→ TASK
Please return, with no alterations, the lines below from the very first through the one that contains "MkMetrics (m_start m) (m_enabled m) connected".

→ DATASET RECORDS
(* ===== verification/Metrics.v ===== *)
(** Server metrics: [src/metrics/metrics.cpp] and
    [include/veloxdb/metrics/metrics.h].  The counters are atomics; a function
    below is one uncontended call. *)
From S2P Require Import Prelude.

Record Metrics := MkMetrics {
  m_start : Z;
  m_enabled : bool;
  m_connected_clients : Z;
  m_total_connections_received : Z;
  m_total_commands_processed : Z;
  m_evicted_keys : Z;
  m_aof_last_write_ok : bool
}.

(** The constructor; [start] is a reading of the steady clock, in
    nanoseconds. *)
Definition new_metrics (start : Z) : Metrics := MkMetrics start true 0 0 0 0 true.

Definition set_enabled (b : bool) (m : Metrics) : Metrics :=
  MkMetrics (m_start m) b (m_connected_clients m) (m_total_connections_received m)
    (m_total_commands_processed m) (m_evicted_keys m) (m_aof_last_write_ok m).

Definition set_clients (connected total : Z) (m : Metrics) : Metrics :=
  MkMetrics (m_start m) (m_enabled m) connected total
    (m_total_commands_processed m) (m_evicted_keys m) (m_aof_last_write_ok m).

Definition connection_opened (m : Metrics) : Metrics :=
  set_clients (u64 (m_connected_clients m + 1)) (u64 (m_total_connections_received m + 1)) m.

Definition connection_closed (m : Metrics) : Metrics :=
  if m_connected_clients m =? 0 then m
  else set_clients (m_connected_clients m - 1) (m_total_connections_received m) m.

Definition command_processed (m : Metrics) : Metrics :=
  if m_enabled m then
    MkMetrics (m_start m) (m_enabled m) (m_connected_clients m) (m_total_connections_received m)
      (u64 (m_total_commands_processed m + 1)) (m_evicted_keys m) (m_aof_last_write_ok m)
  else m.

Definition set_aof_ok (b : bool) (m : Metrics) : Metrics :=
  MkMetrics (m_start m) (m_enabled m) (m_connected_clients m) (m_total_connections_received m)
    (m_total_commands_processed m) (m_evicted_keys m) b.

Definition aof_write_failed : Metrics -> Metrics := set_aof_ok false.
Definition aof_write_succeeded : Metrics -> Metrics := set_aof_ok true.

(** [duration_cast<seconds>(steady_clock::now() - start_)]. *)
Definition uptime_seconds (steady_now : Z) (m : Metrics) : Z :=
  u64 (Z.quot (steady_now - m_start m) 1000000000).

→ WRITTEN ANSWER
(* ===== verification/Metrics.v ===== *)
(** Server metrics: [src/metrics/metrics.cpp] and
    [include/veloxdb/metrics/metrics.h].  The counters are atomics; a function
    below is one uncontended call. *)
From S2P Require Import Prelude.

Record Metrics := MkMetrics {
  m_start : Z;
  m_enabled : bool;
  m_connected_clients : Z;
  m_total_connections_received : Z;
  m_total_commands_processed : Z;
  m_evicted_keys : Z;
  m_aof_last_write_ok : bool
}.

(** The constructor; [start] is a reading of the steady clock, in
    nanoseconds. *)
Definition new_metrics (start : Z) : Metrics := MkMetrics start true 0 0 0 0 true.

Definition set_enabled (b : bool) (m : Metrics) : Metrics :=
  MkMetrics (m_start m) b (m_connected_clients m) (m_total_connections_received m)
    (m_total_commands_processed m) (m_evicted_keys m) (m_aof_last_write_ok m).

Definition set_clients (connected total : Z) (m : Metrics) : Metrics :=
  MkMetrics (m_start m) (m_enabled m) connected total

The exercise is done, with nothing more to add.